Qualcomm incorporated (20240121621). OUT OF DISTRIBUTION SAMPLES REPORTING FOR NEURAL NETWORK OPTIMIZATION simplified abstract
Contents
- 1 OUT OF DISTRIBUTION SAMPLES REPORTING FOR NEURAL NETWORK OPTIMIZATION
- 1.1 Organization Name
- 1.2 Inventor(s)
- 1.3 OUT OF DISTRIBUTION SAMPLES REPORTING FOR NEURAL NETWORK OPTIMIZATION - A simplified explanation of the abstract
- 1.4 Simplified Explanation
- 1.5 Potential Applications
- 1.6 Problems Solved
- 1.7 Benefits
- 1.8 Potential Commercial Applications
- 1.9 Possible Prior Art
- 1.10 Original Abstract Submitted
OUT OF DISTRIBUTION SAMPLES REPORTING FOR NEURAL NETWORK OPTIMIZATION
Organization Name
Inventor(s)
OUT OF DISTRIBUTION SAMPLES REPORTING FOR NEURAL NETWORK OPTIMIZATION - A simplified explanation of the abstract
This abstract first appeared for US patent application 20240121621 titled 'OUT OF DISTRIBUTION SAMPLES REPORTING FOR NEURAL NETWORK OPTIMIZATION
Simplified Explanation
The patent application describes a configuration for reporting out-of-distribution (OOD) samples for neural network optimization. The apparatus receives a configuration from a base station to report an OOD dataset for a machine learning model. It detects OOD events and reports the OOD dataset based on the received configuration. The apparatus can also receive updates to the machine learning model and the OOD dataset may contain raw data or extracted latent data related to the OOD events.
- Explanation of the patent:
* Apparatus receives configuration to report OOD dataset * Detects OOD events * Reports OOD dataset based on configuration * Can receive updates to machine learning model * OOD dataset may contain raw or latent data related to OOD events
Potential Applications
The technology can be applied in various fields such as anomaly detection, fraud detection, and quality control in manufacturing processes.
Problems Solved
1. Efficient reporting of OOD samples for neural network optimization 2. Improved detection and handling of OOD events in machine learning models
Benefits
1. Enhances the performance and accuracy of machine learning models 2. Enables proactive identification and mitigation of OOD events 3. Streamlines the optimization process for neural networks
Potential Commercial Applications
Optimizing neural networks for improved performance in industries such as healthcare, finance, and cybersecurity.
Possible Prior Art
Prior art may include existing methods for handling OOD samples in machine learning models, such as outlier detection algorithms and anomaly detection techniques.
Unanswered Questions
How does the apparatus differentiate between different types of OOD events?
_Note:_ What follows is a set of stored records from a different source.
(* ===== verification/DbLinks.v ===== *)
(** DbLinks: the linked structure inside the index of db.c, abstracted from bytes:
    the pointer at each address, the chains that start in the 138 header slots
    (slot 0 the free list, slot [b] the bucket [b]), what each record holds, and
    the key/value map that the whole stands for. *)
From stdpp Require Import sets gmap list.
From S2P Require Import Prelude Arrays Bytes Db DbBytes.

(** The products of [hash_loop] do not overflow. *)
Lemma hash_products_fit (key : bytes) (i : nat) (c : Z) : key !! i = Some c -> Zlen key <= 2 ^ 24 ->
  in_int (signed 8 c * (Z.of_nat i + 1)) = true.
Proof.
  intros Hi%lookup_lt_Some Hl. apply in_int_spec. unfold INT_MIN, INT_MAX, Zlen in *.
  assert (-128 <= signed 8 c <= 127).
  { unfold signed. pose proof (Z.mod_pos_bound c (2 ^ 8) ltac:(lia)). case_match; lia. }
  nia.
Qed.

(** The slot of a key: [chainoff] is seven times this. *)
Definition bucket (key : bytes) : Z := 1 + hash_loop key 1 0 mod NHASH_DEF.

Definition inr_ (b : Z) : Prop := 0 <= b <= NHASH_DEF.

Lemma bucket_range key : 1 <= bucket key <= NHASH_DEF.
Proof. unfold bucket, NHASH_DEF. pose proof (Z.mod_pos_bound (hash_loop key 1 0) 137). lia. Qed.

(** ** Chains of pointers *)

Section chains.
Implicit Types (g : Z -> option Z) (a o v : Z) (l : list Z).

(** The chain that starts with the pointer stored at [a] visits [l]. *)
Fixpoint chain (g : Z -> option Z) (a : Z) (l : list Z) : Prop :=
  match l with
  | [] => g a = Some 0
  | o :: l => g a = Some o /\ BASE <= o /\ chain g o l
  end.

(** The address holding the pointer that leads past [l]. *)
Definition prev (a : Z) (l : list Z) : Z := default a (last l).

Lemma prev_snoc a l o : prev a (l ++ [o]) = o.
Proof. unfold prev. by rewrite last_snoc. Qed.

Lemma prev_cons a o l : prev a (o :: l) = prev o l.
Proof. unfold prev. destruct l as [|x l]; [done|]. rewrite last_cons_cons.
  destruct (last (x :: l)) eqn:E; [done|]. by apply last_None in E. Qed.

Lemma prev_in a l : prev a l = a \/ prev a l ∈ l.
Proof.
  unfold prev. destruct (last l) as [x|] eqn:E; simpl; [right|by left].
  apply last_Some in E as [l' ->]. set_solver.
Qed.

Lemma chain_ext g g' a l : (forall x, x = a \/ x ∈ l -> g' x = g x) -> chain g a l -> chain g' a l.
Proof.
  revert a. induction l as [|o l IH]; intros a Hg; simpl; [by rewrite Hg by auto|].
  intros (Ha & Ho & Hl). rewrite Hg by auto. split; [done|]. split; [done|].
  apply IH; [|done]. intros x [->|Hx]; apply Hg; right; apply elem_of_cons; auto.
Qed.

Lemma chain_base g a l o : chain g a l -> o ∈ l -> BASE <= o.
Proof.
  revert a. induction l as [|x l IH]; intros a; simpl; [set_solver|].
  intros (_ & Hx & Hl) [->|Hin]%elem_of_cons; [done|by eapply IH].
Qed.

Lemma chain_split g a l1 o l2 : chain g a (l1 ++ o :: l2) ->
  g (prev a l1) = Some o /\ BASE <= o /\ chain g o l2.
Proof.
  revert a. induction l1 as [|x l1 IH]; intros a; simpl; [done|].
  intros (_ & _ & Hl). rewrite prev_cons. by apply IH.
Qed.

Lemma chain_end g a l : chain g a l -> g (prev a l) = Some 0.
Proof.
  revert a. induction l as [|x l IH]; intros a; simpl; [done|].
  intros (_ & _ & Hl). rewrite prev_cons. by apply IH.
Qed.

(** The pointer before [o] now skips it. *)
Lemma chain_unlink g g' a l1 o l2 v : chain g a (l1 ++ o :: l2) ->
  NoDup (a :: l1 ++ o :: l2) -> g o = Some v -> g' (prev a l1) = Some v ->
  (forall x, x = a \/ x ∈ l1 \/ x ∈ l2 -> x <> prev a l1 -> g' x = g x) ->
  chain g' a (l1 ++ l2).
Proof.
  intros Hc Hnd Ho Hp Hg. revert a Hc Hnd Hp Hg. induction l1 as [|x l1 IH]; intros a; simpl.
  - intros (_ & _ & Hc) [Ha Hnd]%NoDup_cons Hp Hg. apply NoDup_cons in Hnd as [Ho2 Hnd].
    change (prev a []) with a in *.
    destruct l2 as [|y l2]; simpl in *; [by rewrite Hp, <-Ho|].
    destruct Hc as (Hy & Hby & Hc). split; [by rewrite Hp, <-Ho|]. split; [done|].
    apply chain_ext with (2 := Hc). intros z Hz. apply Hg; set_solver.
  - intros (Ha & Hx & Hc) [Hna Hnd]%NoDup_cons Hp Hg. rewrite prev_cons in *.
    assert (prev x l1 <> a) by (destruct (prev_in x l1); set_solver).
    split; [rewrite Hg; [done|by left|done]|]. split; [done|].
    apply IH; [done..|]. intros z Hz. apply Hg. set_solver.
Qed.
End chains.

(** ** The header slots and their chains *)

Definition upd (ch : Z -> list Z) (b : Z) (l : list Z) : Z -> list Z :=
  fun x => if x =? b then l else ch x.

Lemma upd_eq ch b l : upd ch b l b = l.
Proof. unfold upd. by rewrite Z.eqb_refl. Qed.
Lemma upd_ne ch b b' l : b' <> b -> upd ch b l b' = ch b'.
Proof. intros. unfold upd. by rewrite (proj2 (Z.eqb_neq _ _)). Qed.

Record links (g : Z -> option Z) (ch : Z -> list Z) : Prop := {
  lk_chain : forall b, inr_ b -> chain g (7 * b) (ch b);
  lk_nodup : forall b, inr_ b -> NoDup (ch b);
  lk_disj : forall b b' o, inr_ b -> inr_ b' -> o ∈ ch b -> o ∈ ch b' -> b = b';
}.

Lemma links_base g ch b o : links g ch -> inr_ b -> o ∈ ch b -> BASE <= o.
Proof. intros Hl Hb. eapply chain_base. by apply (lk_chain g ch Hl). Qed.

(** Addresses of slots are below those of records. *)
Lemma slot_below b : inr_ b -> 7 * b < BASE.
Proof. unfold inr_, NHASH_DEF, BASE. lia. Qed.

Section moves.
Context (g g' : Z -> option Z) (ch : Z -> list Z) (Hl : links g ch).
Implicit Types (b o : Z).

(** A new record is put in front of the chain [b]. *)
Lemma links_push b o h : inr_ b -> BASE <= o -> (forall c, inr_ c -> o ∉ ch c) ->
  g (7 * b) = Some h -> g' (7 * b) = Some o -> g' o = Some h ->
  (forall x, x <> o -> x <> 7 * b -> (exists c, inr_ c /\ (x = 7 * c \/ x ∈ ch c)) -> g' x = g x) ->
  links g' (upd ch b (o :: ch b)).
Proof.
  intros Hb Ho Hfresh Hh Hb' Ho' Hg. pose proof (slot_below b Hb).
  assert (Hslot : forall c, inr_ c -> 7 * c <> o) by (intros c ?%slot_below; lia).
  split.
  - intros c Hc. destruct (Z.eq_dec c b) as [->|Hne].
    + rewrite upd_eq. simpl. split; [done|]. split; [done|].
      pose proof (lk_chain g ch Hl b Hb) as Hch. pose proof (lk_nodup g ch Hl b Hb) as Hnd.
      pose proof (Hfresh b Hb). assert (forall x, x ∈ ch b -> x <> 7 * b).
      { intros x Hx. pose proof (links_base g ch b x Hl Hb Hx). lia. }
      destruct (ch b) as [|y l] eqn:E; simpl in *; [congruence|].
      destruct Hch as (Hy & Hby & Hch). split; [congruence|]. split; [done|].
      eapply chain_ext; [|exact Hch]. intros x Hx. apply Hg; [set_solver..|].
      exists b. rewrite E. set_solver.
    + rewrite upd_ne by done. eapply chain_ext; [|by apply (lk_chain g ch Hl)].
      intros x Hx. pose proof (Hfresh c Hc). apply Hg; [..|by exists c].
      * destruct Hx as [->|]; [by apply Hslot|set_solver].
      * destruct Hx as [->|Hx]; [lia|]. pose proof (links_base g ch c x Hl Hc Hx). lia.
  - intros c Hc. destruct (Z.eq_dec c b) as [->|Hne].
    + rewrite upd_eq. apply NoDup_cons. split; [by apply Hfresh|by apply (lk_nodup g ch Hl)].
    + rewrite upd_ne by done. by apply (lk_nodup g ch Hl).
  - intros c c' x Hc Hc'. pose proof (lk_disj g ch Hl c c' x Hc Hc').
    destruct (Z.eq_dec c b) as [->|Hne], (Z.eq_dec c' b) as [->|Hne'];
      rewrite ?upd_eq, ?upd_ne by done; [done|..|done].
    + intros [->|]%elem_of_cons Hx; [by destruct (Hfresh c' Hc' Hx)|auto].
    + intros Hx [->|]%elem_of_cons; [by destruct (Hfresh c Hc Hx)|auto].
Qed.

(** A record goes from the chain [b1] to the front of the chain [b2]. *)
Section move_record.
Context (b1 b2 : Z) (l1 l2 : list Z) (o : Z).
Hypothesis Hb1 : inr_ b1.
Hypothesis Hb2 : inr_ b2.
Hypothesis Hne : b1 <> b2.
Hypothesis E : ch b1 = l1 ++ o :: l2.
Let ch' := upd (upd ch b1 (l1 ++ l2)) b2 (o :: ch b2).

Lemma moving_in : o ∈ ch b1.
Proof. rewrite E. set_solver. Qed.

Lemma moving_only c : inr_ c -> c <> b1 -> o ∉ ch c.
Proof. intros Hc Hn Hoc. apply Hn. eapply (lk_disj g ch Hl); [done..|]. exact moving_in. Qed.

Lemma moving_nodup : NoDup (l1 ++ l2) /\ (o ∉ l1) /\ (o ∉ l2).
Proof.
  pose proof (lk_nodup g ch Hl b1 Hb1) as Hnd. rewrite E in Hnd.
  apply NoDup_app in Hnd as (Hnd1 & Hd & Hnd2). apply NoDup_cons in Hnd2 as [? Hnd2]. split; [|split; [|done]].
  - apply NoDup_app. split_and!; [done| |done]. intros x Hx1 Hx2. apply (Hd x Hx1). set_solver.
  - intros Hin1. apply (Hd o Hin1). set_solver.
Qed.

(** The address before [o] belongs to the chain [b1], and so to no other. *)
Lemma moving_prev : prev (7 * b1) l1 = 7 * b1 \/ prev (7 * b1) l1 ∈ ch b1.
Proof. rewrite E. destruct (prev_in (7 * b1) l1); [by left|right; set_solver]. Qed.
The patent application does not specify the mechanism by which the apparatus distinguishes between various OOD events and their corresponding datasets.
What is the impact of the configuration settings on the reporting process?
The patent application does not elaborate on how different configurations provided by the base station affect the reporting of OOD datasets and the optimization of neural networks.
Original Abstract Submitted
a configuration for reporting ood samples for neural network optimization. the apparatus receives, from a base station, a configuration to report an ood dataset for a machine learning model. the apparatus detects an occurrence of one or more ood events. the apparatus reports the ood dataset comprising the one or more ood events based on the configuration to report ood dataset. the apparatus receives, from the base station, an update to the machine learning model. the ood dataset may comprise raw data related to the one or more ood events, or may comprise extracted latent data corresponding to features of raw data related to the one or more ood events.